18 thoughts on “LA Times Crossword 13 May 22, Friday”

  1. 14:10 with two errors. Had never heard of STANS at 9-A, but that would have self-corrected had I put together the 13-D clue. D’oh!

  2. Misspelled (or didn’t know) LUNA and WUSHU. Guessed LANA and WASHU.

    I guessed at all the other proper names. Guessed right. Reminds me of a crossword version of the old TV Guide.

    Never heard the phrase “Don’t HARSH my mellow”?

  3. Didn’t figure out what was going on until we finished. Two of us working together took nearly an hour. Lots of stuff we had no idea what they were talking about. Not much fun.

  4. “Don’t harsh my mellow” is old, 1960s, drug culture slang. It’s a request not to bring (someone) down from a pleasant drug high. It went mainstream to mean “Don’t disturb my peace (bring me down) with your upsetting words (thoughts, comments, actions).” “Mellow yellow” was a slang term for the psychedelic, LSD.

  5. 9:37

    Once I got SALESMANSDEATH, the others fell into place. So the theme helped quite a bit, but I was still seriously stuck in the SW corner. I barely managed to figure it out without lookups.

    I had the impression the STANS came from the “stans” of Central Asia. I first heard the term about the Korean stans acting together almost like tribes or countries.

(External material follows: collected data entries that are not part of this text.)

(* ===== verification/PassportStore.v ===== *)
(** * [yutha-passport]: [store.rs], [memory.rs], [resolver.rs], [control_plane.rs]

    The trait [PassportStore] and its contract, the in-memory store that keeps
    it, the adapter that lets the receipt store resolve actors from it, the
    control plane's signing identity and the receipts it writes. *)

From S2P Require Import Prelude RustStd Core CoreProto Crypto ReceiptTypes ReceiptProto Merkle.
From S2P Require Import ReceiptVerify ReceiptStore Passport.

(* yutha-passport/src/store.rs:14-41 PassportStore *)
Class PassportStore (P : Type) := {
  register : Passport → M P PassportError RegistrationOutcome;
  lookup : AgentId → P → Result (option Passport) PassportError;
  revoke : AgentId → string → M P PassportError unit;
  rotate_key : Passport → M P PassportError RegistrationOutcome;
  count : P → Result N PassportError
}.

(** The contract, on the map of live passports. *)
Class PassportStoreLaws (P : Type) `{CryptoOps, Encode pproto.Passport, PassportStore P} := {
  live : P → gmap AgentId Passport;
  register_spec p s :
    let '(r, s') := register p s in
    if bool_decide (live s !! Passport.agent_id p = None) then
      (self_signed p → r = Ok (RegistrationOutcome.mk RegistrationOutcome.Accepted
                                 (Passport.agent_id p) None "") ∧
                       live s' = <[Passport.agent_id p := p]> (live s)) ∧
      (¬ self_signed p → r = Err PassportError.SelfSignatureInvalid ∧ live s' = live s)
    else is_ok r = false ∧ live s' = live s;
  lookup_spec a s : lookup a s = Ok (live s !! a);
  revoke_spec a reason s :
    let '(r, s') := revoke a reason s in
    live s' = delete a (live s) ∧ (is_ok r = true ↔ is_Some (live s !! a));
  rotate_key_spec p s :
    let '(r, s') := rotate_key p s in
    (self_signed p → is_Some (live s !! Passport.agent_id p) →
       r = Ok (RegistrationOutcome.mk RegistrationOutcome.Accepted (Passport.agent_id p) None "") ∧
       live s' = <[Passport.agent_id p := p]> (live s)) ∧
    (¬ self_signed p ∨ live s !! Passport.agent_id p = None → is_ok r = false ∧ live s' = live s);
  count_spec s : count s = Ok (N.of_nat (size (live s)))
}.

Module MemoryPassportStore.
(* yutha-passport/src/memory.rs:23-28 Inner *)
Record MemoryPassportStore := mk { live : gmap AgentId Passport; revoked : gmap AgentId string }.
(* yutha-passport/src/memory.rs:32-34 MemoryPassportStore::new *)
Definition new : MemoryPassportStore := mk ∅ ∅.

Section ops.
Context `{CryptoOps} `{Encode pproto.Passport}.

Definition accepted (agent_id : AgentId) : RegistrationOutcome :=
  RegistrationOutcome.mk RegistrationOutcome.Accepted agent_id None "".

(* yutha-passport/src/memory.rs:39-61 MemoryPassportStore::register *)
Definition register (passport : Passport) : M MemoryPassportStore PassportError RegistrationOutcome :=
  do! lift (verify_self_signature passport) in
  let agent_id := Passport.agent_id passport in
  let! present := gets (λ s, bool_decide (is_Some (live s !! agent_id))) in
  if present : bool then throw (PassportError.AlreadyRegistered agent_id)
  else
    do! modify (λ s, mk (<[agent_id := passport]> (live s)) (revoked s)) in
    mret (accepted agent_id).

(* yutha-passport/src/memory.rs:63-69 MemoryPassportStore::lookup *)
Definition lookup (agent_id : AgentId) (s : MemoryPassportStore)
  : Result (option Passport) PassportError :=
  if bool_decide (is_Some (revoked s !! agent_id)) && negb (bool_decide (is_Some (live s !! agent_id)))
  then Ok None
  else Ok (live s !! agent_id).

(* yutha-passport/src/memory.rs:71-78 MemoryPassportStore::revoke *)
Definition revoke (agent_id : AgentId) (reason : string) : M MemoryPassportStore PassportError unit :=
  let! present := gets (λ s, bool_decide (is_Some (live s !! agent_id))) in
  do! modify (λ s, mk (delete agent_id (live s)) (revoked s)) in
  if negb present then throw (PassportError.NotFound agent_id)
  else modify (λ s, mk (live s) (<[agent_id := reason]> (revoked s))).

(* yutha-passport/src/memory.rs:80-100 MemoryPassportStore::rotate_key *)
Definition rotate_key (new_passport : Passport)
  : M MemoryPassportStore PassportError RegistrationOutcome :=
  do! lift (verify_self_signature new_passport) in
  let agent_id := Passport.agent_id new_passport in
  let! present := gets (λ s, bool_decide (is_Some (live s !! agent_id))) in
  if negb present then throw (PassportError.NotFound agent_id)
  else
    do! modify (λ s, mk (<[agent_id := new_passport]> (live s)) (revoked s)) in
    mret (accepted agent_id).

(* yutha-passport/src/memory.rs:102-105 MemoryPassportStore::count *)
Definition count (s : MemoryPassportStore) : Result N PassportError := Ok (N.of_nat (size (live s))).

#[global] Instance store : PassportStore MemoryPassportStore :=
  {| PassportStore.register := register; PassportStore.lookup := lookup;
     PassportStore.revoke := revoke; PassportStore.rotate_key := rotate_key;
     PassportStore.count := count |}.

#[global] Program Instance laws : PassportStoreLaws MemoryPassportStore := {|
  PassportStore.live := live |}.
Next Obligation.
  intros p s. simpl. unfold register, mthen, lift, gets, modify, mret, throw.
  destruct (verify_self_signature p) as [[]|e] eqn:Hv.
  - apply verify_self_signature_Ok in Hv. destruct (live s !! Passport.agent_id p) eqn:El; simpl; naive_solver.
  - apply verify_self_signature_Err in Hv as [-> Hn]. by case_bool_decide.
Qed.
Next Obligation.
  intros a s. simpl. unfold lookup. destruct (live s !! a); simpl; [|by case_bool_decide].
  by rewrite andb_false_r.
Qed.
Next Obligation.
  intros a reason s. simpl. unfold revoke, mthen, gets, modify, throw.
  case_bool_decide as Hp; simpl; naive_solver.
Qed.
Next Obligation.
  intros p s. simpl. unfold rotate_key, mthen, lift, gets, modify, mret, throw.
  destruct (verify_self_signature p) as [[]|e] eqn:Hv.
  - apply verify_self_signature_Ok in Hv. case_bool_decide as Hp; simpl; [|naive_solver].
    split; [done|]. intros [?|Hn]; [done|]. rewrite Hn in Hp. by destruct Hp.
  - apply verify_self_signature_Err in Hv as [-> Hn]. naive_solver.
Qed.
Next Obligation. done. Qed.
End ops.
End MemoryPassportStore.
Notation MemoryPassportStore := MemoryPassportStore.MemoryPassportStore.

(** ** resolver.rs *)

Module PassportResolverAdapter.
(* yutha-passport/src/resolver.rs:55-65 passport_err_to_receipt_err *)
Definition passport_err_to_receipt_err (e : PassportError) : ReceiptError :=
  ReceiptError.PassportResolver (PassportError.to_string e).
(* yutha-passport/src/resolver.rs:33-50 PassportResolver for PassportResolverAdapter *)
Definition adapter `{PassportStore P} (store : P) : PassportResolver :=
  PassportResolver.mk
    (λ agent_id, map_err passport_err_to_receipt_err
                   (let? opt := lookup agent_id store in Ok (Passport.agent_public_key <$> opt)))
    PassportResolver.no_roles.

Lemma adapter_resolves {P} `{PassportStoreLaws P} (s : P) a :
  PassportResolver.resolve_actor (adapter s) a = Ok (Passport.agent_public_key <$> live s !! a).
Proof. simpl. by rewrite lookup_spec. Qed.
End PassportResolverAdapter.

(** ** control_plane.rs *)

Module ControlPlaneIdentity.
(* yutha-passport/src/control_plane.rs:33-43 ControlPlaneIdentity *)
Record ControlPlaneIdentity := mk { agent_id : AgentId; signer : Signer; public_key : PublicKey }.
(* yutha-passport/src/control_plane.rs:52-59 ControlPlaneIdentity::new *)
Definition new (agent_id : AgentId) (signer : Signer) : ControlPlaneIdentity :=
  mk agent_id signer (Signer.public_key signer).
(* yutha-passport/src/control_plane.rs:91-93 ControlPlaneIdentity::sign *)
Definition sign (cp : ControlPlaneIdentity) (message : bytes) : Result Signature SignerError :=
  Signer.sign_message (signer cp) message.
End ControlPlaneIdentity.
Notation ControlPlaneIdentity := ControlPlaneIdentity.ControlPlaneIdentity.

(** ** Receipts written by the control plane

    The capability store, the registry and the transport build their receipts
    with the same steps: the builder, the canonical bytes, the control plane's
    signature pushed as the Actor signature.  They differ in the constitution
    version and in how errors are wrapped, which are the parameters here.
    [clock] numbers the readings of [Timestamp::now()]. *)

Section control_plane_receipt.
Context `{CryptoOps} `{Encode rproto.Receipt} {E : Type}.
Variables (err_spec : CoreError → E) (err_build : string → E) (err_crypto : CryptoError → E)
  (err_sign : SignerError → E).

Definition control_plane_receipt_after (causal : option CausalRef) (cp : ControlPlaneIdentity)
  (clock : nat → Timestamp) (swarm_id : SwarmId) (action_kind constitution_version : string)
  (evidence : list Evidence) : Result Receipt E :=
  let? v := map_err err_spec (SpecVersion.parse "1.0.0") in
  let? receipt := map_err err_build (ReceiptBuilder.build
      (ReceiptBuilder.mk (Some v) (Some swarm_id) (Some (ControlPlaneIdentity.agent_id cp))
         (Some action_kind) causal evidence (Some constitution_version) None (Some (clock 0)) None [])) in
  let? message := map_err err_crypto (canonical_bytes receipt) in
  let? sig := map_err err_sign (ControlPlaneIdentity.sign cp message) in
  Ok (Receipt.with_signatures (λ l, l ++ [SignedBy.new SignatureRole.Actor sig (clock 1)]) receipt).

(** Most of them name no predecessors. *)
Definition control_plane_receipt := control_plane_receipt_after None.

(** The receipt before it is signed. *)
Definition unsigned_receipt_after (causal : option CausalRef) (cp : ControlPlaneIdentity)
  (now : Timestamp) (swarm_id : SwarmId) (action_kind constitution_version : string)
  (evidence : list Evidence) : Receipt :=
  Receipt.mk (SpecVersion.mk "1.0.0") swarm_id (ControlPlaneIdentity.agent_id cp) action_kind
    (default CausalRef.empty causal) evidence constitution_version None now SealStatus.unsealed [].
Definition unsigned_receipt := unsigned_receipt_after None.

Lemma control_plane_receipt_after_eq causal cp clock swarm kind cv ev :
  control_plane_receipt_after causal cp clock swarm kind cv ev =
  let r := unsigned_receipt_after causal cp (clock 0) swarm kind cv ev in
  let? sig := map_err err_sign (ControlPlaneIdentity.sign cp (message_of r)) in
  Ok (Receipt.with_signatures (λ _, [SignedBy.new SignatureRole.Actor sig (clock 1)]) r).
Proof. reflexivity. Qed.

Lemma control_plane_receipt_eq cp clock swarm kind cv ev :
  control_plane_receipt cp clock swarm kind cv ev =
  let r := unsigned_receipt cp (clock 0) swarm kind cv ev in
  let? sig := map_err err_sign (ControlPlaneIdentity.sign cp (message_of r)) in
  Ok (Receipt.with_signatures (λ _, [SignedBy.new SignatureRole.Actor sig (clock 1)]) r).
Proof. reflexivity. Qed.

(** The receipts are ones the store accepts, whenever the resolver knows the
    control plane's key. *)
Lemma control_plane_receipt_after_admissible causal cp clock swarm kind cv ev r res :
  signer_sound (ControlPlaneIdentity.signer cp) →
  PassportResolver.resolve_actor res (ControlPlaneIdentity.agent_id cp)
    = Ok (Some (Signer.public_key (ControlPlaneIdentity.signer cp))) →
  control_plane_receipt_after causal cp clock swarm kind cv ev = Ok r → admissible r res.
Proof.
  intros Hs Hres Hr. rewrite control_plane_receipt_after_eq in Hr. cbv zeta in Hr.
  apply rbind_Ok in Hr as (sig & Hsig%map_err_Ok & [= <-]).
  split; [|by repeat constructor].
  exists (Signer.public_key (ControlPlaneIdentity.signer cp)). eexists. split; [done|].
  apply verify_receipt_Ok. split_and!; [by repeat constructor| | |done].
  - eexists. split; [by exists [], []|]. apply verify_Ok. exact (Hs _ _ Hsig).
  - constructor; [by left|constructor].
Qed.

Lemma control_plane_receipt_admissible cp clock swarm kind cv ev r res :
  signer_sound (ControlPlaneIdentity.signer cp) →
  PassportResolver.resolve_actor res (ControlPlaneIdentity.agent_id cp)
    = Ok (Some (Signer.public_key (ControlPlaneIdentity.signer cp))) →
  control_plane_receipt cp clock swarm kind cv ev = Ok r → admissible r res.
Proof. apply control_plane_receipt_after_admissible. Qed.

End control_plane_receipt.

(** ** Every passport store, through the contract *)

Section clients.
Context {P : Type} `{PassportStoreLaws P}.

Inductive PassportOp :=
| Register (p : Passport)
| Revoke (a : AgentId) (reason : string)
| RotateKey (p : Passport).

Definition passport_step (s : P) (op : PassportOp) : P :=
  match op with
  | Register p => (register p s).2
  | Revoke a reason => (revoke a reason s).2
  | RotateKey p => (rotate_key p s).2
  end.
Definition passport_run (ops : list PassportOp) (s : P) : P := foldl passport_step s ops.

(** Live passports sit under their own agent id and carry a valid
    self-signature. *)
Definition passports_ok (s : P) : Prop :=
  ∀ a p, live s !! a = Some p → Passport.agent_id p = a ∧ self_signed p.

Lemma insert_passport_ok s s' p :
  passports_ok s → self_signed p → live s' = <[Passport.agent_id p := p]> (live s) → passports_ok s'.
Proof.
  intros Hs Hp Hl a q. rewrite Hl, lookup_insert_Some. intros [[<- <-]|[_ Hq]]; [done|by apply Hs].
Qed.

Lemma self_signed_dec (p : Passport) : self_signed p ∨ ¬ self_signed p.
Proof.
  destruct (verify_self_signature p) as [[]|e] eqn:E; [left; by apply verify_self_signature_Ok|].
  right. by apply verify_self_signature_Err in E as [_ ?].
Qed.

Lemma passport_step_ok s op : passports_ok s → passports_ok (passport_step s op).
Proof.
  intros Hs. destruct op as [p|a reason|p]; simpl.
  - pose proof (register_spec p s) as Hr. destruct (register p s) as [r s']. simpl.
    case_bool_decide; [|by intros a q; rewrite (proj2 Hr); apply Hs].
    destruct Hr as [H1' H2']. destruct (self_signed_dec p) as [Hp|Hp].
    + by eapply insert_passport_ok; [| |apply H1'].
    + intros a q. rewrite (proj2 (H2' Hp)). apply Hs.
  - pose proof (revoke_spec a reason s) as Hr. destruct (revoke a reason s) as [r s']. simpl.
    destruct Hr as [Hl _]. intros b q. rewrite Hl, lookup_delete_Some. intros [_ ?]. by apply Hs.
  - pose proof (rotate_key_spec p s) as Hr. destruct (rotate_key p s) as [r s']. simpl.
    destruct Hr as [H1' H2']. destruct (self_signed_dec p) as [Hp|Hp];
      [destruct (live s !! Passport.agent_id p) eqn:El|].
    + eapply insert_passport_ok; [done|done|]. by apply H1'.
    + intros a q. rewrite (proj2 (H2' (or_intror eq_refl))). apply Hs.
    + intros a q. rewrite (proj2 (H2' (or_introl Hp))). apply Hs.
Qed.

Lemma passport_run_ok ops s : passports_ok s → passports_ok (passport_run ops s).
Proof.
  revert s; induction ops as [|op ops IH]; intros s Hs; [done|]. by apply IH, passport_step_ok.
Qed.
End clients.

(** ** Properties *)

Section properties.
Context `{CryptoOps} `{Encode pproto.Passport}.

(** The in-memory passport store, as the receipt store sees it: after any
    history of registrations, revocations and rotations, an actor resolves
    exactly when it is live, to the key of a passport that carries that agent's
    id and a valid signature by that very key. *)
Lemma resolved_keys_self_signed (ops : list PassportOp) (a : AgentId) (pk : PublicKey) :
  let s := passport_run ops MemoryPassportStore.new in
  PassportResolver.resolve_actor (PassportResolverAdapter.adapter s) a = Ok (Some pk) ↔
  ∃ p, live s !! a = Some p ∧ Passport.agent_id p = a ∧ Passport.agent_public_key p = pk ∧
       self_signed p.
Proof.
  intros s. assert (passports_ok s) as Hs.
  { apply passport_run_ok. intros ? ? Hl. simpl in Hl. by apply lookup_empty_Some in Hl. }
  rewrite PassportResolverAdapter.adapter_resolves. split.
  - intros Heq. destruct (live s !! a) as [p|] eqn:El; simpl in Heq; [|done]. injection Heq as <-.
    destruct (Hs a p El). eauto.
  - intros (p & -> & _ & <- & _). done.
Qed.

End properties.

  6. I somehow thought “STAN” was a reference to Stan Lee! I just watched the video of Eminem’s “Stan” and I must say that, although it’s pretty effectively done, it’s also sick, sick, sick! (Okay, go ahead … call me a stodgy old fart … I don’t mind … 😜!)

  7. Getting ridiculouser and ridiculouser. WAAAAAAAAAAAAAAAAAAAAAY too many proper names.
    D. Chatswood

  8. More than 30 proper names/nouns, ridiculous clues (“Things” at 19D). Next time I see the constructor’s name, I’m OUTA* here … I don’t need the slog.

    * (2D answer, properly spelled OUTTA)

  9. 17 minutes 47 seconds, and needed Check Grid help to fix 6 entries.

    I’m sorry, this is not “clever” at all, it’s just forced, labored, and plain stupid. As well as full of naticks, arcana, and people no one has ever heard of.

    Poor all around.

  10. 17:44 – no errors or lookups. Revisions: LARA>LUNA, LIMBER>NIMBLE, BRUT>MOET.

    New items: STANS (sounTurturrods like an ugly “song”), JOSS, LIA, Claressa SHIELDS, WUSHU, LIAM Payne, Don’t HARSH my mellow (that’s weird), ELLA Emhoff, AIDA Turturro – lots of names!

    The Wimpy Kid Diary is what finally clued me in to the theme answers which helped finalize a couple of the others.

    It was a slow start. Took some initial guessing to really get something going.

    I agree that “outa” is not “spelled” correctly.

  11. Fairly tough Friday for me; took 31:10 with 2 errors discovered at about 90% fill, with a “check-grid.” Kinda surprised that I only had two, since I haven’t heard of most of the people mentioned. I did know JOSH – although I had JOSs – and I remembered the STAN thing from an Eminem video and I knew about HARSH as well. Anyway, after fixing the 2 errors, I was able to figure out the first theme answer and the last one, and finally the other two. Just had to dance around in the SW and S for a little to finally get the banner.

  12. At least two dictionaries list “OUTA” as a variant spelling of “OUTTA” (Merriam-Webster and Collins). As always, I’m convinced that setters do actually check to see what’s in the dictionaries and are completely justified in using what they find there. (And I also realize that some here are certain to disagree … 😜.)

  13. “the format “X of a Y”, but rewritten as “X’s Y”—- should say rewritten as “Y’s X.”